Problem requirements:
For the listing beneath, state how many lines contain the string "CookieKey". Give the number by itself.

*** Provided information Section Begins ***

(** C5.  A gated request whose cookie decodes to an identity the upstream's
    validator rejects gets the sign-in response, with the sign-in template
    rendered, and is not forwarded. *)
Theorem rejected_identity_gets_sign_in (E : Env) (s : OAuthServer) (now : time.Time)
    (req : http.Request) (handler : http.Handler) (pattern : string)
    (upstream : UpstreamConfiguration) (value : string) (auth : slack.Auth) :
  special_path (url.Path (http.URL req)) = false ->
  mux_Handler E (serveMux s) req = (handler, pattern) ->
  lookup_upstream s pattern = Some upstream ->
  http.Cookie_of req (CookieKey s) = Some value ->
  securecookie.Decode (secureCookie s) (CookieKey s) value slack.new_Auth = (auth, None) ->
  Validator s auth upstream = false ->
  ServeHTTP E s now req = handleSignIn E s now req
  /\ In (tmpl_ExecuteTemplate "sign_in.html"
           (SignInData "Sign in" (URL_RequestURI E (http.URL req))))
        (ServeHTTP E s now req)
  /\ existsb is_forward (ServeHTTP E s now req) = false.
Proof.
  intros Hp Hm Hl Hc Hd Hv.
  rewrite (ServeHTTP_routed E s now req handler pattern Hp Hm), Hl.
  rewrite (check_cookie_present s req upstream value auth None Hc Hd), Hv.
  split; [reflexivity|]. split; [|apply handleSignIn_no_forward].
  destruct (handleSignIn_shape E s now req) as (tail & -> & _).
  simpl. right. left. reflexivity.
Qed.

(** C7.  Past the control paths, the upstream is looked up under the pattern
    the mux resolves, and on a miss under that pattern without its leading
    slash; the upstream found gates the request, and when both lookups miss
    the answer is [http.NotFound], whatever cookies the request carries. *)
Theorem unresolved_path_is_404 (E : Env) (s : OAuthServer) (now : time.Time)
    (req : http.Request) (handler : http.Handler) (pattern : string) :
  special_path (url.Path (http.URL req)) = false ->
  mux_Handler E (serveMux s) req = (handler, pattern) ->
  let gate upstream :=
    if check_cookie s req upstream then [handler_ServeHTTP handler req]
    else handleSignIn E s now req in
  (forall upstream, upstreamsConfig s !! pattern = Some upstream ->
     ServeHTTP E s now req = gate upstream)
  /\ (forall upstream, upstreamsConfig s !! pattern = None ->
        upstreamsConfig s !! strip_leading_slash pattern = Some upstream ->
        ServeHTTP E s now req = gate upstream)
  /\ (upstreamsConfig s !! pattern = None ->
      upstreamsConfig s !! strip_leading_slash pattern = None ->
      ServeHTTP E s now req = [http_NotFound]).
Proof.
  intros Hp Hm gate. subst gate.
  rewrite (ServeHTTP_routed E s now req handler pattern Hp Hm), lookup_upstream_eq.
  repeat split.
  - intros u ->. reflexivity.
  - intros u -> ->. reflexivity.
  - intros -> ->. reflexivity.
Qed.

*** Provided information Section Ends ***
*** Provided information Section Begins ***

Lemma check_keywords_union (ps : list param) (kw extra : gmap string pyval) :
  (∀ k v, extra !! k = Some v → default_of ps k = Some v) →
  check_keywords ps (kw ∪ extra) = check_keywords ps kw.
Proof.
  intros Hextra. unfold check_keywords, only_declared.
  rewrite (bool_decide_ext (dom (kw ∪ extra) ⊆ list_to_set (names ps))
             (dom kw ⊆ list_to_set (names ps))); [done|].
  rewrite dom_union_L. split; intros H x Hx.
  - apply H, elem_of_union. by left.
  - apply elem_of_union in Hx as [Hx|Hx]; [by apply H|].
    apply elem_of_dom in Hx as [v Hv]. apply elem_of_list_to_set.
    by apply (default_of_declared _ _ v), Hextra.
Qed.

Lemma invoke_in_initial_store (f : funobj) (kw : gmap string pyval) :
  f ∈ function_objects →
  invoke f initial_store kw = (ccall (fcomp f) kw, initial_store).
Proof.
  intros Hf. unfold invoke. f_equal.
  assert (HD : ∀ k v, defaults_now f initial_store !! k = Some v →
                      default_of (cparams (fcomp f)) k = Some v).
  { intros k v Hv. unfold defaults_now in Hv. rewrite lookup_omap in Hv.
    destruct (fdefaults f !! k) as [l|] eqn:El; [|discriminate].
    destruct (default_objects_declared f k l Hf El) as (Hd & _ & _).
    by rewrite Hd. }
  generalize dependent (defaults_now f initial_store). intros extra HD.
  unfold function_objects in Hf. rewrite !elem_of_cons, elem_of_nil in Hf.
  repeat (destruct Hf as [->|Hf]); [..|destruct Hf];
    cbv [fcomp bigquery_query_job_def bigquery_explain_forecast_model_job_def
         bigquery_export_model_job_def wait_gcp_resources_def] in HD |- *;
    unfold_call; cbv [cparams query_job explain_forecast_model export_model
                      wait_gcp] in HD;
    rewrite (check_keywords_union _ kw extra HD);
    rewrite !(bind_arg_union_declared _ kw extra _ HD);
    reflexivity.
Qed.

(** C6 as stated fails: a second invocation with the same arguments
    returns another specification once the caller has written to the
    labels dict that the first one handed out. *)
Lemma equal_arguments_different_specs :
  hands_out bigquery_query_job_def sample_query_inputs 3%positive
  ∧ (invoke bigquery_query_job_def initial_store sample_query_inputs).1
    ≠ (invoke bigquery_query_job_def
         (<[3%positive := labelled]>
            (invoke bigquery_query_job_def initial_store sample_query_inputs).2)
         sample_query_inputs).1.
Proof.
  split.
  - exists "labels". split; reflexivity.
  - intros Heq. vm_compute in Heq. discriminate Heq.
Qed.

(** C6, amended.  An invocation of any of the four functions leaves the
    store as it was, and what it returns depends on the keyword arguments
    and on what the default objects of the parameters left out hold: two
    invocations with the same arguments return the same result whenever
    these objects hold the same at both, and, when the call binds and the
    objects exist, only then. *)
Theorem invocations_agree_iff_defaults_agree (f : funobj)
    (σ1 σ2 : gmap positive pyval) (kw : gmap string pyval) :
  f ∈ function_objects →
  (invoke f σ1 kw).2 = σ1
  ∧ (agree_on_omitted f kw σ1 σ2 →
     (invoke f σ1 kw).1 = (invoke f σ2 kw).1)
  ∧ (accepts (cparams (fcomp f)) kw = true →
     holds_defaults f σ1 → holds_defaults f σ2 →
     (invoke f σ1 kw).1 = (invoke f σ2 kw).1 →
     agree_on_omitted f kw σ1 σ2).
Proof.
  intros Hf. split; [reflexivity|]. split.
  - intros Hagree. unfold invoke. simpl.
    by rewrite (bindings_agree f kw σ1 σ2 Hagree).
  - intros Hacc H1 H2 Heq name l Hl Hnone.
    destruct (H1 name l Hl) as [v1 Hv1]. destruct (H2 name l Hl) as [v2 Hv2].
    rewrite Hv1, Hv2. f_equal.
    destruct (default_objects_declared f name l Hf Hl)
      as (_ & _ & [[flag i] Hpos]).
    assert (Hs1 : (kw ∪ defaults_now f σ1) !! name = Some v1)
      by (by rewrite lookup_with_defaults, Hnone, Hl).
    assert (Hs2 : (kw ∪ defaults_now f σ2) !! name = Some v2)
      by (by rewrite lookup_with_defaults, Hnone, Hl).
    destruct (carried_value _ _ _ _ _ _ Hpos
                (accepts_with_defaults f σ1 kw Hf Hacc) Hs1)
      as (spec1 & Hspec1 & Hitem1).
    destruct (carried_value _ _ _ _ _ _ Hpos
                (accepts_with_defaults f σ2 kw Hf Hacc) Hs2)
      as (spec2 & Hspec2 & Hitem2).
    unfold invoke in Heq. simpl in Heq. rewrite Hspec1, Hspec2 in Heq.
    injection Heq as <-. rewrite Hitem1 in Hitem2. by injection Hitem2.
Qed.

*** Provided information Section Ends ***

Answer area:
2